McCoy could see it was marked 'high priority' even from his seat on Daniel's couch. With Sorel and S'ad still under suspicion, at least of being used as accomplices, Corrigan still stayed one of the few people it was safe to be around. "What is it?"

The look in the other man's eyes could only be called stunned. "It's from R'vik. She's the healer who started helping with my caseload and Sorel's when we got busy with the disease team. It's one of my patients." Corrigan ran to his desk and punched a control. "Sorel! I need you in my office! In fact, I need everybody."

Every ounce of the medical man inside of McCoy came alert. "Is your patient all right?"

"She probably doesn't think so. A mixed couple, she's human and he's not, both spacers, and with the usual trouble having children. She finally was pregnant, and then I got this. Hysterical pregnancy."

McCoy took the padd. "Poor woman. It's a damned shame. I'm guessing they were out on a run and didn't get to a physician early on? I don't see how else she didn't--"

"That's not my point! Len. This woman showed every sign of being pregnant, but she's not."

"It still happens even in this day and age, Daniel. We just usually catch it right away."

"Dammit, think about what I'm saying! Sorel! There you are, good. Len, what kind of condition has symptoms, can even kill people, but never shows up on any tests?"

McCoy echoed Daniel's Oh my god to himself. "The disease!Psychosomatic. That's why we can't find anything, not a goddamn thing!"

"The greatest tool any of us has is our mind. And for a Vulcan? Somebody took that extra ability and twisted psychosomatic into-- into– obscene."

Srre had only caught the tail end of the bombshell and had to ask what he missed. Sorel spoke in Vulcan, the long stream of words more than a translation of what McCoy had said, probably saying his next words before he did.

"The hybrids never were injected or ingested or inhaled anything! Someone got into their minds and put the whole damn disease into their subconscious! They're killing off themselves."

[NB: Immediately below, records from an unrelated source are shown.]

(* ===== verification/Disks.v ===== *)
(** * internal/core/service, internal/core/diskname: the disks of a sandbox

    Names of the files a sandbox owns below the state root ([disk.go], [diskname.go],
    [shadow_intent.go], [intent.go], [fork_shadow_plan.go]) and the index the reaper builds
    from them ([resource_index.go]).

    A directory is the set of its file names and the set of its subdirectory names; a path is a
    directory of the index and a name in it.  The lock on an intent file is modelled where
    processes interleave, in Reap. *)

From stdpp Require Import prelude gmap strings list sorting.
From Stdlib Require Import ZArith Ascii Lia.
From S2P Require Import Prelude GoStrings Domain Sandbox.

(** ** Names *)

Definition raw_name (id : SandboxID) : string := SandboxID_String id +:+ ".raw".
Definition workspace_name (id : SandboxID) : string := SandboxID_String id +:+ "-workspace.ext4".
Definition scratch_name (id : SandboxID) : string := SandboxID_String id +:+ "-scratch.ext4".
Definition agentcfg_name (id : SandboxID) : string := SandboxID_String id +:+ "-agentcfg-lower".
(** [IntentPath] *)
Definition IntentName (id : SandboxID) : string := SandboxID_String id +:+ ".create-intent.json".

Definition shadowIntentSuffix : string := ".shadow-intent.json".

(** [strings.ReplaceAll(handle, "/", "_")] *)
Definition SafeHandle (handle : string) : string :=
  of_chars ((λ c, if Ascii.eqb c "/" then "_"%char else c) <$> chars handle).

Definition ShadowIntentName (handle : string) : string := SafeHandle handle +:+ shadowIntentSuffix.

Definition IsShadowDisk (basename : string) : bool := HasSuffix basename ".ext4" && Contains basename ".shadow.".

Definition ShadowDiskSafeHandle (basename : string) : option string :=
  if negb (IsShadowDisk basename) then None
  else if HasSuffix basename ".shadow.ext4" then None
  else match Index basename ".shadow." with
       | Some (S i) => Some (of_chars (take (S i) (chars basename)))
       | _ => None
       end.

(** The image of a shadowed directory, as [buildShadowDiskSpecs] names it. *)
Definition shadow_disk_name (handle safeName : string) : string :=
  SafeHandle handle +:+ ".shadow." +:+ safeName +:+ ".ext4".

(** ** Removing the disks of a sandbox *)

Record Dir := mkDir { d_files : gset string; d_dirs : gset string }.

(** [os.Remove] also removes an empty directory. *)
Definition rm_file (n : string) (d : Dir) : Dir := mkDir (d_files d ∖ {[n]}) (d_dirs d ∖ {[n]}).
Definition rm_dir (n : string) (d : Dir) : Dir := mkDir (d_files d) (d_dirs d ∖ {[n]}).

(** [fails n]: removing [n] fails for another reason than that it is missing. *)
Fixpoint rm_files (fails : string → bool) (ns : list string) (d : Dir) : Dir * bool :=
  match ns with
  | [] => (d, true)
  | n :: ns => if fails n then (d, false) else rm_files fails ns (rm_file n d)
  end.

Definition disk_files (id : SandboxID) : list string :=
  [raw_name id; workspace_name id; IntentName id; scratch_name id].

(** The directory after the call, and whether it succeeded. *)
Definition ReapDiskCopy (fails : string → bool) (id : SandboxID) (d : Dir) : Dir * bool :=
  match rm_files fails (disk_files id) d with
  | (d, false) => (d, false)
  | (d, true) => if fails (agentcfg_name id) then (d, false) else (rm_dir (agentcfg_name id) d, true)
  end.

(** [path.Match] patterns: a star and a question mark stand for characters other than a
    slash, which names of files do not contain. *)
Inductive glob_tok :=
| TStar
| TAny
| TChar (c : ascii)
| TClass (neg : bool) (ranges : list (ascii * ascii)).

(** One character of a class, possibly escaped. *)
Definition class_char (l : bytes) : option (ascii * bytes) :=
  match l with
  | [] => None
  | c :: l =>
      if Ascii.eqb c "-" || Ascii.eqb c "]" then None
      else if Ascii.eqb c "\" then match l with [] => None | c :: l => Some (c, l) end
      else Some (c, l)
  end.

(** The ranges up to the closing bracket, at least one; [fuel] is the length of the text. *)
Fixpoint class_ranges (fuel : nat) (l : bytes) (acc : list (ascii * ascii))
    : option (list (ascii * ascii) * bytes) :=
  match fuel with
  | O => None
  | S fuel =>
      match l with
      | [] => None
      | c :: l' =>
          if Ascii.eqb c "]" && negb (bool_decide (acc = [])) then Some (acc, l')
          else
            match class_char l with
            | None => None
            | Some (lo, l) =>
                match l with
                | d :: l' => if Ascii.eqb d "-" then
                               match class_char l' with
                               | Some (hi, l) => class_ranges fuel l (acc ++ [(lo, hi)])
                               | None => None
                               end
                             else class_ranges fuel l (acc ++ [(lo, lo)])
                | [] => None
                end
            end
      end
  end.

(** [None]: [ErrBadPattern]. *)
Fixpoint glob_parse (fuel : nat) (l : bytes) : option (list glob_tok) :=
  match fuel with
  | O => None
  | S fuel =>
      match l with
      | [] => Some []
      | c :: l =>
          if Ascii.eqb c "*" then cons TStar <$> glob_parse fuel l
          else if Ascii.eqb c "?" then cons TAny <$> glob_parse fuel l
          else if Ascii.eqb c "\" then
            match l with [] => None | c :: l => cons (TChar c) <$> glob_parse fuel l end
          else if Ascii.eqb c "[" then
            let '(neg, l) := match l with c :: l' => if Ascii.eqb c "^" then (true, l') else (false, l) | [] => (false, l) end in
            match class_ranges (length l) l [] with
            | Some (rs, l) => cons (TClass neg rs) <$> glob_parse fuel l
            | None => None
            end
          else cons (TChar c) <$> glob_parse fuel l
      end
  end.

Silence laid heavy as the first stares went around the room. Then eyes looked away. Sorel spoke, gathering his authority around him and using it to draw up the others. "The implication is obvious. The majority of these patients had training in mental shielding. It would not be easy to break past such self-protection. It would need someone equally or better skilled in these techniques, and with medical training to install the mental conditions of the disease. In addition -- let me finish, Daniel. In addition, it is someone the patient would allow to meld with them, and I believe only a full meld could bury this suggestion into the subconscious so well."

Corrigan choked out, "You're saying it's a Vulcan healer."

"I am saying the odds favor the implication. I calculate them to be--"

"Don't. I can't stand it right now."

Dammit, Jim was right.

S'ad spoke up. "Sorel is correct. We knew we were already under suspicion. The thought disturbs me as much as anyone. However, if one of us is responsible, that one must be found. Meanwhile, this suspicion has caused us to focus away from the most important detail."

Sorel already moved out of the room, activating a communicator in his hand. "We know how to treat our patients."

Relief flooded McCoy even as he hurried after the others as they hustled to the patient ward. Still, a nagging thought sat, worrying at his brain. Which one of the Vulcans did this?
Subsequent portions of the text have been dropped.